→ What is needed: Copy the whole listing below exactly.

→ Information supplied:

Lemma truncation_witness :
  configured Sample.environ = true
  /\ forallb post_ok [Sample.post_with_teaser (Sample.replicate_char 500 "x")] = true
  /\ exists entries,
       fst (call_tool Sample.depth Sample.environ
              (Sample.serve (VList [Sample.post_with_teaser (Sample.replicate_char 500 "x")]))
              "get_news" [] world0)
       = [{| type := "text"; text := dumps (VList entries) (Some 2) |}]
       /\ Forall2
            (fun post entry =>
               forall kvs locale c more s,
                 post = VDict kvs ->
                 dict_lookup kvs "contents" = Some (VDict ((locale, VDict c) :: more)) ->
                 locale <> "" ->
                 dict_lookup c "teaser" = Some (VStr s) ->
                 field entry "teaser" = Some (VStr (str_slice_upto 200 s)))
            (take (Z.to_nat 10)
               [Sample.post_with_teaser (Sample.replicate_char 500 "x")])
            entries.
Proof.
  assert (Hok : forallb post_ok [Sample.post_with_teaser (Sample.replicate_char 500 "x")]
                = true) by (vm_compute; reflexivity).
  split; [reflexivity|]. split; [exact Hok|].
  exact (proj1 (truncation Sample.depth Sample.environ
                  (Sample.serve
                     (VList [Sample.post_with_teaser (Sample.replicate_char 500 "x")]))
                  [] world0 eq_refl)
           (VList [Sample.post_with_teaser (Sample.replicate_char 500 "x")])
           [Sample.post_with_teaser (Sample.replicate_char 500 "x")] 10%Z
           eq_refl eq_refl eq_refl ltac:(lia) Hok).
Defined.

(** ** Beyond the recursion depth *)

(** X16.  A forest of channel trees with more levels than the recursion
    depth left to the walk makes [list_channels] answer with the payload
    of the [RecursionError], after its one request was sent. *)
Theorem list_channels_too_deep depth environ upstream arguments space_id body items w :
  configured environ = true ->
  dict_lookup arguments "space_id" = Some space_id ->
  upstream (GET environ ("/api/spaces/" +:+ str space_id +:+ "/news") None)
  = ReplyJson body ->
  unwrap body = VList items ->
  forallb channel_tree items = true ->
  depth < forest_levels items ->
  call_tool depth environ upstream "list_channels" arguments w
  = ([{| type := "text";
         text := dumps (VDict [("error", VStr "maximum recursion depth exceeded")]) None |}],
     log "Tool list_channels failed"
       (sent w (GET environ ("/api/spaces/" +:+ str space_id +:+ "/news") None))).
Proof.
  intros Hc Hid Hup Hbody Hwf Hdeep. unfold call_tool.
  rewrite (handle_list_channels_gen _ _ _ _ w Hc), Hid, Hup.
  cbn [response res_bind]. rewrite Hbody. unfold _extract_channels.
  rewrite extract_channels_depth_none.
  by rewrite (extract_channels_too_deep _ _ _ Hwf Hdeep).
Qed.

→ Answer to the problem:
Lemma truncation_witness :
  configured Sample.environ = true
  /\ forallb post_ok [Sample.post_with_teaser (Sample.replicate_char 500 "x")] = true
  /\ exists entries,
       fst (call_tool Sample.depth Sample.environ
              (Sample.serve (VList [Sample.post_with_teaser (Sample.replicate_char 500 "x")]))
              "get_news" [] world0)
       = [{| type := "text"; text := dumps (VList entries) (Some 2) |}]
       /\ Forall2
            (fun post entry =>
               forall kvs locale c more s,
                 post = VDict kvs ->
                 dict_lookup kvs "contents" = Some (VDict ((locale, VDict c) :: more)) ->
                 locale <> "" ->
                 dict_lookup c "teaser" = Some (VStr s) ->
                 field entry "teaser" = Some (VStr (str_slice_upto 200 s)))
            (take (Z.to_nat 10)
               [Sample.post_with_teaser (Sample.replicate_char 500 "x")])
            entries.
Proof.
  assert (Hok : forallb post_ok [Sample.post_with_teaser (Sample.replicate_char 500 "x")]
                = true) by (vm_compute; reflexivity).
  split; [reflexivity|]. split; [exact Hok|].
  exact (proj1 (truncation Sample.depth Sample.environ
                  (Sample.serve
                     (VList [Sample.post_with_teaser (Sample.replicate_char 500 "x")]))
                  [] world0 eq_refl)
           (VList [Sample.post_with_teaser (Sample.replicate_char 500 "x")])
           [Sample.post_with_teaser (Sample.replicate_char 500 "x")] 10%Z
           eq_refl eq_refl eq_refl ltac:(lia) Hok).
Defined.

(** ** Beyond the recursion depth *)

(** X16.  A forest of channel trees with more levels than the recursion
    depth left to the walk makes [list_channels] answer with the payload
    of the [RecursionError], after its one request was sent. *)
Theorem list_channels_too_deep depth environ upstream arguments space_id body items w :
  configured environ = true ->
  dict_lookup arguments "space_id" = Some space_id ->
  upstream (GET environ ("/api/spaces/" +:+ str space_id +:+ "/news") None)
  = ReplyJson body ->
  unwrap body = VList items ->
  forallb channel_tree items = true ->
  depth < forest_levels items ->
  call_tool depth environ upstream "list_channels" arguments w
  = ([{| type := "text";
         text := dumps (VDict [("error", VStr "maximum recursion depth exceeded")]) None |}],
     log "Tool list_channels failed"
       (sent w (GET environ ("/api/spaces/" +:+ str space_id +:+ "/news") None))).
Proof.
  intros Hc Hid Hup Hbody Hwf Hdeep. unfold call_tool.
  rewrite (handle_list_channels_gen _ _ _ _ w Hc), Hid, Hup.
  cbn [response res_bind]. rewrite Hbody. unfold _extract_channels.
  rewrite extract_channels_depth_none.
  by rewrite (extract_channels_too_deep _ _ _ Hwf Hdeep).
Qed.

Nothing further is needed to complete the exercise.